Rolling Up Your Data For Easy Access

The first step toward understanding and optimizing a manufacturing process is to collect and archive data about the process. Ideally, the system used to accomplish this is a ”plant wide” information system, or PIMS, which collects not just process data, but also quality information and laboratory results, and operations information such as upcoming orders and inventory.

The real value of a PIMS is determined by how that collected data is organized, how it is retrieved, and what options are available to help you garner meaningful conclusions and results from the data.

Consider a situation where you have been asked to determine the average flow of steam supplied to a heat exchanger that is used to heat a product stream. No problem. You call up a trend of the last six months of steam flow data with the intention of using the averaging function that is built into the reporting package to generate your answer. Unfortunately, once the trend is up, you see that there are a few hours every day during which there is no product flow and so there is no steam flow. Since you are looking for the average steam flow during operation of the heater, your job just became more difficult. You have no choice but to export the data to a spreadsheet, manually eliminate the zero readings, and then calculate the average of the remaining valid values.

Most manufacturing facilities produce multiple variations of their product on each line. A toothpaste maker may periodically change the flavor; a papermaker may change the formulation of the furnish to make one type of paper stronger than another. These intentional process modifications give rise to the idea of “product runs” or “grade runs” and present significant challenges to data analysts.

Consider that you have been given another assignment. It has been noticed that the last few times the high strength grade A346_SS has been run, an increasing number of reels have been rejected because the MD strength test was too low. Your job is to determine the cause of this problem. There are a number of steps required to address this issue. Depending on the PIMS analysis tools available to you, they may be easy or they may be tedious.

There are probably several dozen critical process variables that you will want to examine. If this grade is not frequently run, you may be required to pull all the data (for all grades) for those critical variables for a period of many months. Returning that amount of data will probably take a great deal of time.

In the worst case scenario, you may have to make a separate query to determine the time periods when grade A346_SS was run, and then go through the data and manually extract those time periods for each process value. Alternatively, your analysis software may allow you to apply a filter to your query to return only the data related to grade A346_SS. This will reduce the work that needs to be done to the data that is returned, but the extra filtering may very well further increase the query duration. Query durations are network and hardware dependent, but returning three or four dozen tags of high frequency data for a 6 month time period could easily take more than 15 minutes.

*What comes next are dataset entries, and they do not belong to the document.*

(** After the destination extents [pre]. *)
Definition split_inv (w : BlobFileWriter) (srcs : list Extent) (result : list AnnotatedOperation) (pre : list Extent)
    (st : list AnnotatedOperation * nat * Extent) : Prop :=
  let rest := drop (Z.to_nat (total pre)) (ExpandExtents srcs) in
  exists ops, fst (fst st) = result ++ ops /\ fragments w ops /\ written_blocks ops = ExpandExtents pre
    /\ (position srcs (snd (fst st)) (snd st) rest \/ rest = [] /\ S (snd (fst st)) = length srcs).

Lemma split_copy_spec w srcs result pre e post st :
  OperationAllowed version SOURCE_COPY = true -> Forall extent_ok srcs -> (forall b, b ∈ ExpandExtents srcs -> 0 <= b < old_n) ->
  Forall extent_ok (pre ++ e :: post) -> (forall b, b ∈ ExpandExtents (pre ++ e :: post) -> 0 <= b < new_n) ->
  block_of oldf <$> ExpandExtents srcs = block_of newf <$> ExpandExtents (pre ++ e :: post) -> split_inv w srcs result pre st ->
  exists st', split_copy srcs st e = Ret st' /\ split_inv w srcs result (pre ++ [e]) st'.
Proof.
  intros Ha Hs Ho Hd Hn Heq (ops & Hres & Hfr & Hwr & Hpos). destruct st as [[r i] c]. cbn [fst snd] in *. subst r.
  pose proof Hd as [Hpre [He Hpost]%Forall_cons]%Forall_app. pose proof He as (Hes & Hen & Hee).
  pose proof (total_nonneg pre Hpre). pose proof (total_nonneg post Hpost).
  assert (Hlen : total srcs = total pre + num_blocks e + total post).
  { apply (f_equal zlen) in Heq. unfold zlen in Heq. rewrite !length_fmap in Heq. pose proof (ExpandExtents_length _ Hs) as Hx1.
    pose proof (ExpandExtents_length _ Hd) as Hx2. rewrite total_app in Hx2. change (total (e :: post)) with (num_blocks e + total post) in Hx2.
    unfold zlen in *. lia. }
  assert (Hrest : zlen (drop (Z.to_nat (total pre)) (ExpandExtents srcs)) = num_blocks e + total post) by (rewrite total_drop by done; lia).
  destruct Hpos as [Hpos|[Hnil _]]; [|rewrite Hnil in Hrest; unfold zlen in Hrest; simpl in Hrest; lia].
  destruct (take_source_spec srcs (S (length srcs)) i c (num_blocks e) [] _ Hs Hpos) as (out & i' & c' & Htk & Hout & Hexp & Hpos');
    [lia|unfold kSparseHole in Hee; lia|lia|].
  assert (Hce : block_of oldf <$> ExpandExtents out = block_of newf <$> ExpandExtents [e]).
  { rewrite Hexp, fmap_take, fmap_drop, Heq, <- fmap_drop, <- fmap_take. f_equal. rewrite ExpandExtents_app, ExpandExtents_cons, expand_single, expand_ok by done.
    pose proof (ExpandExtents_length pre Hpre) as Hl. rewrite drop_app_length' by (unfold zlen in Hl; lia).
    rewrite take_app_length' by (rewrite length_seqZ; lia). done. }
  destruct (copy_ab w out e Ha Hout He) as [Hab Hsg]; [intros b Hb; apply Ho; rewrite Hexp in Hb; by eapply subseteq_drop, subseteq_take| |done|].
  { intros b Hb. apply Hn. rewrite ExpandExtents_app, ExpandExtents_cons, !elem_of_app. rewrite expand_single in Hb by done. rewrite expand_ok by done. auto. }
  unfold split_copy. rewrite Htk, outcome_bind_ret. eexists. split; [done|]. eexists (ops ++ [_]). cbn [fst snd app]. rewrite app_assoc. split_and!; [done| | |].
  - apply Forall_app. split; [done|]. by apply Forall_singleton.
  - unfold written_blocks in *. rewrite bind_app, Hwr, ExpandExtents_app. cbn [mbind list_bind dst_extents]. by rewrite app_nil_r.
  - rewrite total_app. change (total [e]) with (num_blocks e + 0). rewrite Z.add_0_r, Z2Nat.inj_add by lia. by rewrite <- drop_drop.
Qed.

Lemma SplitSourceCopy_spec w op result :
  ab_op w op -> type_of op = SOURCE_COPY ->
  exists ops, SplitSourceCopy op result = Ret (result ++ ops) /\ fragments w ops /\ written_blocks ops = ExpandExtents (dst_extents op).
Proof.
  intros [Hsh Hb _ _ _] Ht. pose proof Hsh as [(t & Htype & Ha) [Hs Hd] Hne Ho Hn _ _ _ _].
  assert (t = SOURCE_COPY) as -> by (unfold type_of in Ht; by rewrite Htype in Ht).
  specialize (Hb w ltac:(done) ltac:(by right)). unfold produce in Hb. rewrite Ht in Hb. cbn [apply_blocks] in Hb.
  assert (Hlen : total (src_extents op) = total (dst_extents op)).
  { rewrite <- !ExpandExtents_length by done. unfold zlen. by rewrite <- (length_fmap (block_of oldf)), Hb, length_fmap. }
  unfold SplitSourceCopy. rewrite bool_decide_true by done. cbn [guard_that]. rewrite outcome_bind_ret.
  destruct (src_extents op !! 0%nat) as [s0|] eqn:Es0.
  2: { exfalso. apply Hne, expand_nil; [done|]. destruct (src_extents op); [|done]. by destruct (ExpandExtents (dst_extents op)). }
  cbn [of_option]. rewrite outcome_bind_ret.
  destruct (foldM_inv (split_copy (src_extents op)) (split_inv w (src_extents op) result) (dst_extents op) (result, 0%nat, s0))
    as ([[r i] c] & -> & ops & Hr & Hfr & Hwr & Hpos).
  - exists []. rewrite app_nil_r. split_and!; [done|constructor|done|]. left. cbn [fst snd]. split; [by apply lookup_lt_Some in Es0|].
    split; [exact (Forall_lookup_1 _ _ _ _ Hs Es0)|]. change (Z.to_nat (total [])) with 0%nat. by rewrite drop_0, <- (drop_S _ _ _ Es0), drop_0.
  - intros pre e post st E Hst. rewrite E in Hd, Hn, Hb. by eapply split_copy_spec.
  - cbn [fst snd] in *. subst r. rewrite outcome_bind_ret. exists ops. destruct Hpos as [(Hi & Hc & Hrest)|[_ Hi]].
    + exfalso. apply (f_equal zlen) in Hrest. rewrite total_drop in Hrest by done. rewrite ExpandExtents_cons, expand_ok, zlen_app in Hrest by done.
      destruct Hc as (? & ? & ?). unfold zlen in Hrest. rewrite length_seqZ in Hrest. pose proof (total_nonneg _ Hd). lia.
    + rewrite bool_decide_true by done. cbn [check_that]. rewrite outcome_bind_ret. done.
Qed.

(** ** Splitting full operations *)

Lemma slice_middle {A} (a b c : list A) : slice (a ++ b ++ c) (zlen a) (zlen b) = b.
Proof. unfold slice, zlen. rewrite !Nat2Z.id, drop_app_length, take_app_length. done. Qed.

Lemma new_data_size es :
  Forall extent_ok es -> (forall b, b ∈ ExpandExtents es -> 0 <= b < new_n) ->
  zlen (concat (block_of newf <$> ExpandExtents es)) = total es * kBlockSize.
Proof.
  intros Hes Hin. rewrite concat_zlen by (intros x; by apply new_blocks_size). rewrite <- ExpandExtents_length by done.
  unfold zlen. by rewrite length_fmap.
Qed.

(** The data of a fragment of an uncompressed operation are part of the data
    of the operation. *)
Lemma fragment_stored w op pre e post o :
  let D := concat (block_of newf <$> ExpandExtents (pre ++ e :: post)) in
  Forall extent_ok (pre ++ e :: post) -> (forall b, b ∈ ExpandExtents (pre ++ e :: post) -> 0 <= b < new_n) ->
  0 <= o -> o + zlen D <= blob_file_size w -> slice (blob_fd w) o (zlen D) = D ->
  data_offset op = Some (u32 (o + total pre * kBlockSize)) -> data_length op = Some (u32 (num_blocks e * kBlockSize)) ->
  stored w op (concat (block_of newf <$> ExpandExtents [e])).
Proof.
  intros D Hd Hn Ho Hsize Hsl Hoff Hlen. pose proof Hd as [Hpre [He Hpost]%Forall_cons]%Forall_app.
  set (d := fun es => concat (block_of newf <$> ExpandExtents es)) in *.
  assert (HD : D = d pre ++ d [e] ++ d post).
  { unfold D, d. change (pre ++ e :: post) with (pre ++ [e] ++ post). by rewrite !ExpandExtents_app, !fmap_app, !concat_app. }
  rewrite ExpandExtents_app, ExpandExtents_cons in Hn.
  assert (Hp : zlen (d pre) = total pre * kBlockSize) by (apply new_data_size; [done|set_solver]).
  assert (Hz : zlen (d [e]) = num_blocks e * kBlockSize).
  { unfold d. rewrite new_data_size; [simpl; f_equal; lia|by apply Forall_singleton|]. rewrite expand_single by done. rewrite expand_ok in Hn by done. set_solver. }
  pose proof (zlen_nonneg (d pre)). pose proof (zlen_nonneg (d [e])). pose proof (zlen_nonneg (d post)).
  assert (Hl : zlen D = zlen (d pre) + (zlen (d [e]) + zlen (d post))) by (by rewrite HD, !zlen_app).
  exists (o + total pre * kBlockSize). change (concat _) with (d [e]). split_and!; [done|by rewrite Hz|lia|lia|].
  rewrite <- Hp, <- (slice_slice _ o (zlen D)) by lia. by rewrite Hsl, HD, slice_middle.
Qed.

(** After the destination extents [pre] of [op]. *)
Definition replace_inv (w : BlobFileWriter) (op : AnnotatedOperation) (result : list AnnotatedOperation) (pre : list Extent)
    (st : list AnnotatedOperation * Z * BlobFileWriter) : Prop :=
  exists ops, fst (fst st) = result ++ ops /\ fragments (snd st) ops /\ written_blocks ops = ExpandExtents pre
    /\ blob_ok (snd st) /\ grows w (snd st)
    /\ snd (fst st) = if bool_decide (type_of op = REPLACE) then u32 (default 0 (data_offset op) + total pre * kBlockSize) else default 0 (data_offset op).

Lemma replace_fragment w w1 op off pre e post :
  ab_op w op -> dst_extents op = pre ++ e :: post -> blob_ok w1 -> grows w w1 -> extent_ok e -> type_of op = REPLACE ->
  off = u32 (default 0 (data_offset op) + total pre * kBlockSize) ->
  let size := u32 (num_blocks e * kBlockSize) in
  stored w1 (mkOperation (Some REPLACE) (Some off) (Some size) [] None [e] (Some size) None) (concat (block_of newf <$> ExpandExtents [e])).
Proof.
  intros Hab Ed Hw Hg He Ht Hoff size. pose proof (ab_raw _ _ Hab Ht) as Hst. destruct (stored_grows _ _ _ _ Hg Hst) as (o & Ho & Hl & Hpos & Hsz & Hsl).
  destruct (ab_is _ _ Hab) as [_ [_ Hd] _ _ Hn _ _ _ _]. rewrite Ed in *. eapply (fragment_stored w1 _ pre e post o); try done.
  cbn [data_offset]. f_equal. rewrite Hoff, Ho. cbn [default from_option id]. unfold id, u32, uint. by rewrite Zplus_mod_idemp_l.
Qed.

Lemma split_replace_spec w op result pre e post st :
  ab_op w op -> IsAReplaceOperation (type_of op) = true -> dst_extents op = pre ++ e :: post -> replace_inv w op result pre st ->
  exists st', split_replace version (bool_decide (type_of op = REPLACE)) newf st e = Ret st' /\ replace_inv w op result (pre ++ [e]) st'.
Proof.
  intros Hab Hr Ed (ops & Hres & Hfr & Hwr & Hw & Hg & Hoff). destruct st as [[r off] w1]. cbn [fst snd] in *. subst r.
  pose proof (ab_is _ _ Hab) as [_ [_ Hd] _ _ Hn _ _ _ _]. rewrite Ed in Hd, Hn. pose proof Hd as [Hpre [He Hpost]%Forall_cons]%Forall_app.
  assert (Hin : forall b, b ∈ ExpandExtents [e] -> 0 <= b < new_n).
  { intros b Hb. apply Hn. change (e :: post) with ([e] ++ post). rewrite !ExpandExtents_app. set_solver. }
  pose proof (extent_in_image e He Hin) as Himg. pose proof He as (Hs & Hnum & _).
  set (size := u32 (num_blocks e * kBlockSize)). assert (Hsize : size = zlen (ExpandExtents [e]) * kBlockSize).
  { unfold size. rewrite uint_small by (unfold is_uint, kBlockSize in *; lia). rewrite expand_single by done. unfold zlen. rewrite length_seqZ. lia. }
  set (replace := bool_decide (type_of op = REPLACE)) in *.
  set (new_op := if replace then mkOperation (Some REPLACE) (Some off) (Some size) [] None [e] (Some size) None
                 else mkOperation None None None [] None [e] (Some size) None).
  destruct (AddDataAndSetType_spec new_op w1) as (op' & w2 & Hadd & Hw2 & Hg2 & Hab2 & Hd2); try (unfold new_op; destruct replace; done).
  - unfold new_op. destruct replace; by apply Forall_singleton.
  - unfold new_op. destruct replace; cbn [dst_length dst_extents]; by rewrite Hsize.
  - unfold new_op. destruct replace; by apply extent_size.
  - unfold new_op. destruct replace eqn:Er; [right|by left]. split; [done|]. apply bool_decide_eq_true in Er. by eapply replace_fragment.
  - assert (Hsp : split_replace version replace newf (result ++ ops, off, w1) e
      = Ret ((result ++ ops) ++ [op'], (if replace then u32 (off + size) else off), w2)).
    { unfold split_replace. fold size. destruct replace; fold new_op; by rewrite Hadd, outcome_bind_ret. }
    rewrite Hsp. eexists. split; [done|]. exists (ops ++ [op']). cbn [fst snd]. rewrite app_assoc. split_and!; [done| | |done|by etrans|].
    + apply Forall_app. split; [|apply Forall_singleton; split; [done|]].
      * eapply Forall_impl; [done|]. intros x [? ?]. split; [by eapply ab_op_grows|done].
      * intros _. exists e. rewrite Hd2. unfold new_op. by destruct replace.
    + unfold written_blocks in *. rewrite bind_app, Hwr, ExpandExtents_app. cbn [mbind list_bind]. rewrite Hd2, app_nil_r. f_equal. unfold new_op. by destruct replace.
    + rewrite total_app. change (total [e]) with (num_blocks e + 0). fold replace. subst off. unfold size. destruct replace; [|done].
      unfold u32, uint. rewrite Zplus_mod_idemp_l, Zplus_mod_idemp_r. f_equal. lia.
Qed.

A system which requires too much work to condense the data, or takes too long to retrieve it, is only marginally useful to the people who need it. PARCview has developed a method and a tool to address this issue.  PARCpde (PARC performance data engine) is a flexible real-time data aggregator which can work with any historian to provide fast access to large ranges of historical data in seconds. PARCpde is used to aggregate, or “rollup” data as it is created. Aggregates can be based on predefined time periods (hours, days, weeks, months) or custom periods, such as shifts or production months. In order to address the issue of grades, the aggregation period can be a flexible time period which is specified based on a production parameter like grade number or production run ID.

For each aggregated period, a number of statistics are automatically calculated and stored, including averages, durations, minimums, maximums and standard deviations. Filter criteria can be further applied to the aggregated data. For example, a “downtime tag’’ could be identified and used as a filter, so that only the process values during active production would be aggregated into the statistics. Condensing process values into statistics for predefined periods in an ongoing manner avoids the time consuming task of having to manually sort values and calculate statistics every time a question comes up. The aggregated statistics become properties of the base tag and do not require creation of a new tag. Finally, if you want statistics for a tag which had not been previously configured to be aggregated, it is possible to easily add that tag and backfill statistics for a specified period of time.

Simply possessing large amounts of stored data does not solve problems or increase productivity. Unless the proper tools are in place to use and interpret that data, the data will not be useful. High frequency data, or readings taken every few seconds, can be valuable. However, if the goal of a particular analysis task is to compare conditions over a long period of time, having to recall and process thousands of data points per hour becomes an impediment rather than an advantage. The best solution is to use a PIMS which has quick access to both aggregated historical datasets and high frequency detail data, and is equipped with the tools to seamlessly move between the two data types.